MSR_SPEC_CTRL is explicitly non-serialising, even with a plain WRMSR.

non-serialising != non-speculative.

Although WRMSRNS's precise statement on the matter of
non-speculativeness is woolly, given an intent to optimise it some more
in the future.

~Andrew
H. Peter Anvin March 31, 2025, 8:55 p.m.
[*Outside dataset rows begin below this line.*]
(** *** Hover events (C3) *)

(** C3, as the specification has it, fails: a score component is a
    component, yet [HoverEvent] refuses it. *)
Lemma HoverEvent_refuses_a_component :
  isinstance_BaseComponent (PComponent (ScoreComponent "n" "o" plain)) = true
  /\ HoverEvent___init__ (PComponent (ScoreComponent "n" "o" plain))
     = Err ValueError_contents.
Proof. split; reflexivity. Qed.

(** The event of an item never renders: [to_dict] reads [_contents],
    which the [Item] branch of the constructor did not assign. *)
Lemma HoverEvent_Item_to_dict_raises (i : Item) :
  exists h, HoverEvent___init__ (PItem i) = Ok h
            /\ HoverEvent__action h = ITEM
            /\ HoverEvent_to_dict h = Err (AttributeError "_contents").
Proof. eexists. repeat split. Qed.

(** C3, amended: construction succeeds exactly when the content is a
    [TextComponent], an [Item] or an [Entity], and fails with the
    invalid-contents error on anything else, other components included;
    the action of a constructed event is [show_text], [show_item] or
    [show_entity] after the class of its content; and [to_dict] gives
    [{action, contents}] with, for contents, the rendering of the text
    component when it has one, and the entity's own mapping. *)
Theorem HoverEvent_contract (contents : pyobj) :
  (isinstance_TextComponent contents || isinstance_Item contents
   || isinstance_Entity contents = true ->
   exists h, HoverEvent___init__ contents = Ok h)
  /\ (isinstance_TextComponent contents || isinstance_Item contents
      || isinstance_Entity contents = false ->
      HoverEvent___init__ contents = Err ValueError_contents)
  /\ forall h, HoverEvent___init__ contents = Ok h ->
       (isinstance_TextComponent contents = true ->
        HoverAction_value (HoverEvent__action h) = "show_text")
       /\ (isinstance_Item contents = true ->
           HoverAction_value (HoverEvent__action h) = "show_item")
       /\ (isinstance_Entity contents = true ->
           HoverAction_value (HoverEvent__action h) = "show_entity")
       /\ (forall c m, contents = PComponent c -> translate c = Ok m ->
           HoverEvent_to_dict h
           = Ok (VDict [("action", VStr "show_text"); ("contents", m)]))
       /\ (forall e, contents = PEntity e ->
           HoverEvent_to_dict h
           = Ok (VDict [("action", VStr "show_entity");
                        ("contents", VDict (Entity_to_dict e))])).
Proof.
  destruct contents as [v|c|i|e|r|r|l];
    try (split; [discriminate | split; [reflexivity | discriminate]]).
  - (* a component *)
    destruct c;
      try (split; [discriminate | split; [reflexivity | discriminate]]).
    split; [intros _; eexists; reflexivity | split; [discriminate|]].
    intros h H. injection H as <-.
    repeat split; try discriminate.
    intros c m Hc Hm. injection Hc as <-.
    cbn [HoverEvent_to_dict]. rewrite Hm. reflexivity.
  - (* an item *)
    split; [intros _; eexists; reflexivity | split; [discriminate|]].
    intros h H. injection H as <-.
    repeat split; discriminate.
  - (* an entity *)
    split; [intros _; eexists; reflexivity | split; [discriminate|]].
    intros h H. injection H as <-.
    repeat split; try discriminate.
    intros e' He. injection He as <-. reflexivity.
Qed.

Lemma HoverEvent_contract_witness :
  exists h,
    HoverEvent___init__ (PComponent (TextComponent "Go" plain)) = Ok h
    /\ HoverAction_value (HoverEvent__action h) = "show_text"
    /\ HoverEvent_to_dict h
       = Ok (VDict [("action", VStr "show_text");
                    ("contents", VDict [("text", VStr "Go"); ("type", VStr "text")])]).
Proof.
  pose proof (HoverEvent_contract (PComponent (TextComponent "Go" plain)))
    as (Hmake & _ & Hshape).
  destruct (Hmake eq_refl) as [h Hh]. exists h.
  destruct (Hshape h Hh) as (Htext & _ & _ & Hdict & _).
  split; [exact Hh|]. split; [exact (Htext eq_refl)|].
  exact (Hdict _ _ eq_refl eq_refl).
Defined.

(** *** The type discriminator (C4) *)

(** The classes that name themselves: text, score, selector, keybind. *)
Lemma type_of_TextComponent (text : string) :
  translate (TextComponent text plain)
  = Ok (VDict [("text", VStr text); ("type", VStr "text")]).
Proof. reflexivity. Qed.

Lemma type_of_ScoreComponent (name objective : string) :
  translate (ScoreComponent name objective plain)
  = Ok (VDict [("score", VDict [("name", VStr name); ("objective", VStr objective)]);
               ("type", VStr "score")]).
Proof. reflexivity. Qed.

Lemma type_of_KeybindComponent (keybind : value) :
  translate (KeybindComponent keybind plain)
  = Ok (VDict [("keybind", keybind); ("type", VStr "keybind")]).
Proof. reflexivity. Qed.

(** C4 fails on the code: [NbtComponent({})] is constructed and renders
    as [{'type': 'keybind'}], the discriminator of another class, where
    the claim has the class's own name, [nbt]. *)
Theorem NbtComponent_type_is_keybind :
  exists c,
    NbtComponent___init__ [] VNone None None None = Ok c
    /\ translate c = Ok (VDict [("type", VStr "keybind")])
    /\ VStr "keybind" <> VStr "nbt".
Proof. eexists. repeat split. discriminate. Qed.

(** *** The additive combinator (C6) *)

(** [Book.__add__] raises on every receiver and argument: its
    constructor call leaves out the author and the title. *)
Lemma Book___add___raises (self : nat) (other : pyobj) (s : store) :
  Book___add__ self other s = (Err TypeError_arguments, s).
Proof. reflexivity. Qed.

(** [Page.__add__] raises on every receiver whose first component was
    rendered as a mapping: the constructor passes the placeholder, then
    refuses the mapping. *)
Lemma Page___add___raises (self : nat) (other : pyobj) (s : store) (d : dict)
    (rest : list value) :
  Page__content self s = VStr EmptyString :: VDict d :: rest ->
  fst (Page___add__ self other s) = Err ValueError_supply.
Proof.
  intros H. unfold Page___add__. unfold bind at 1. rewrite H. reflexivity.
Qed.

(** On a new page [+] does what the claim says: a second page with the
    component, the receiver as it was. *)
Lemma Page___add___on_new_page :
  match Page___init__ None empty_store with
  | (Ok p, s1) =>
      match Page___add__ p (PComponent (TextComponent "b" plain)) s1 with
      | (Ok q, s2) =>
          q <> p
          /\ Page__content p s2 = [VStr EmptyString]
          /\ Page__content q s2
             = [VStr EmptyString; VDict [("text", VStr "b"); ("type", VStr "text")]]
      | (Err _, _) => False
      end
  | (Err _, _) => False
  end.
Proof. cbn. repeat split. discriminate. Qed.

(** C6 fails on the code: on a page that holds the component
    [TextComponent('a')], [page + TextComponent('b')] raises the
    [ValueError] of [add_component], and on the book [Book('A', 'T')],
    [book + Page()] raises [TypeError]; the claim has a new page and a
    new book. *)
Theorem add_raises :
  fst (page_plus_component empty_store) = Err ValueError_supply
  /\ fst (book_plus_page empty_store) = Err TypeError_arguments.
Proof. split; reflexivity. Qed.

(** *** The separator of a selector (C8) *)

(** Without a separator neither spelling is a key. *)
Lemma EntityComponent_no_separator (selector : string) :
  translate (EntityComponent selector None plain)
  = Ok (VDict [("type", VStr "selector"); ("selector", VStr selector)]).
Proof. reflexivity. Qed.

(** C8 fails on the code: [EntityComponent('@a',
    separator=TextComponent(', '))] is constructed, and its rendering
    has the separator's mapping under the key [seperator]; the key
    [separator] of the claim is absent. *)
Theorem EntityComponent_key_is_seperator :
  exists c m,
    EntityComponent___init__ "@a" VNone None None None
      (Some (TextComponent ", " plain)) = Ok c
    /\ translate c = Ok (VDict m)
    /\ dict_get "separator" m = None
    /\ dict_get "seperator" m
       = Some (VDict [("text", VStr ", "); ("type", VStr "text")]).
Proof. do 2 eexists. repeat split. Qed.

(** *** Colour tokens (C7) *)

Section dict_facts.
Variable k : string.

Lemma dict_get_set (k' : string) (v : value) (d : dict) :
  dict_get k (dict_set k' v d) = if String.eqb k k' then Some v else dict_get k d.
Proof.
  induction d as [|[k0 v0] r IH]; cbn.
  - reflexivity.
  - destruct (String.eqb k' k0) eqn:E0; cbn.
    + apply String.eqb_eq in E0. subst k0.
      destruct (String.eqb k k'); reflexivity.
    + rewrite IH. destruct (String.eqb k k') eqn:E1; [|reflexivity].
      apply String.eqb_eq in E1. subst k'. rewrite E0. reflexivity.
Qed.

(** Merging a mapping that lacks a key leaves that key as it was. *)
Lemma dict_get_update_other (b a : dict) :
  dict_get k b = None -> dict_get k (dict_update a b) = dict_get k a.
Proof.
  unfold dict_update. revert a.
  induction b as [|[k0 v0] r IH]; intros a H; cbn in *.
  - reflexivity.
  - destruct (String.eqb k k0) eqn:E; [discriminate|].
    rewrite (IH _ H), dict_get_set, E. reflexivity.
Qed.
End dict_facts.

Lemma StringFormat_has_no_color (a : StringFormat) :
  dict_get "color" (StringFormat_to_dict a) = None.
Proof.
  destruct a as [[?|] [?|] [?|] [?|] [?|] [?|]]; reflexivity.
Qed.

(** Membership in [string.hexdigits] is being a hexadecimal digit. *)
Lemma hexdigits_is_hex (c : ascii) : str_contains c hexdigits = is_hex c.
Proof. destruct c as [[] [] [] [] [] [] [] []]; reflexivity. Qed.

Lemma check_hexdigits_forallb (color rest : string) :
  check_hexdigits color rest
  = if forallb is_hex (list_ascii_of_string rest) then Ok tt else color_error color.
Proof.
  induction rest as [|c r IH]; cbn [check_hexdigits list_ascii_of_string forallb].
  - reflexivity.
  - rewrite hexdigits_is_hex.
    destruct (is_hex c); cbn [negb andb]; [exact IH | reflexivity].
Qed.
(** * RAG evaluation notebook: Titan / Cohere knowledge bases scored with Ragas

    A shallow embedding of the orchestration code of
    [lab-01-titan-cohere-embeddings-ragas.ipynb]: the construction of the
    evaluation datasets ([execute_rag] and the loop that fills [datasets]),
    the scoring loop ([evaluate_kb] and the loop that fills [dfs]) and the
    cell that averages the metric columns into [means_df].

    External collaborators are not implemented by the notebook and are
    taken as parameters of the development:
    - the retriever and the text-generation model behind LangChain's
      [RetrievalQA] chain (they talk to remote services, so they read and
      change an abstract [World]);
    - the per-cell outcome of Ragas' [evaluate], and whether a call of
      [evaluate] lets an exception through; its check of the column types,
      which raises before any scoring, is modelled by [null_typed];
    - pandas' column mean, modelled after [nanops.nanmean] (missing values
      are replaced by zero in the sum and left out of the count).

    Scores are floating-point numbers in the notebook; here they are exact
    rationals ([Qc]) and the missing value NaN is [None]. The statements
    below say which cells enter a mean and where a mean is NaN; none of them
    bounds the value of a mean, which rounding could move. *)

From Stdlib Require Import QArith Qcanon.
From stdpp Require Import base option list strings gmap.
UTC | #3
On 3/31/25 13:41, Andrew Cooper wrote:
>>
>> That is replace the MSR write to disable speculative execution with a
>> non-serialized WRMSR? Doesn't that mean the WRMSRNS is speculative?
> 
> MSR_SPEC_CTRL is explicitly non-serialising, even with a plain WRMSR.
> 
> non-serialising != non-speculative.
> 
> Although WRMSRNS's precise statement on the matter of
> non-speculativeness is woolly, given an intent to optimise it some more
> in the future.
> 

To be specific, "serializing" is a much harder statement than 
"non-speculative."

For architecturally non-serializing MSRs, WRMSRNS and WRMSR are 
equivalent (or to put it differently, WRMSR acts like WRMSRNS.)

The advantage with making them explicitly WRMSRNS is that it allows for 
the substitution of the upcoming immediate forms.

	-hpa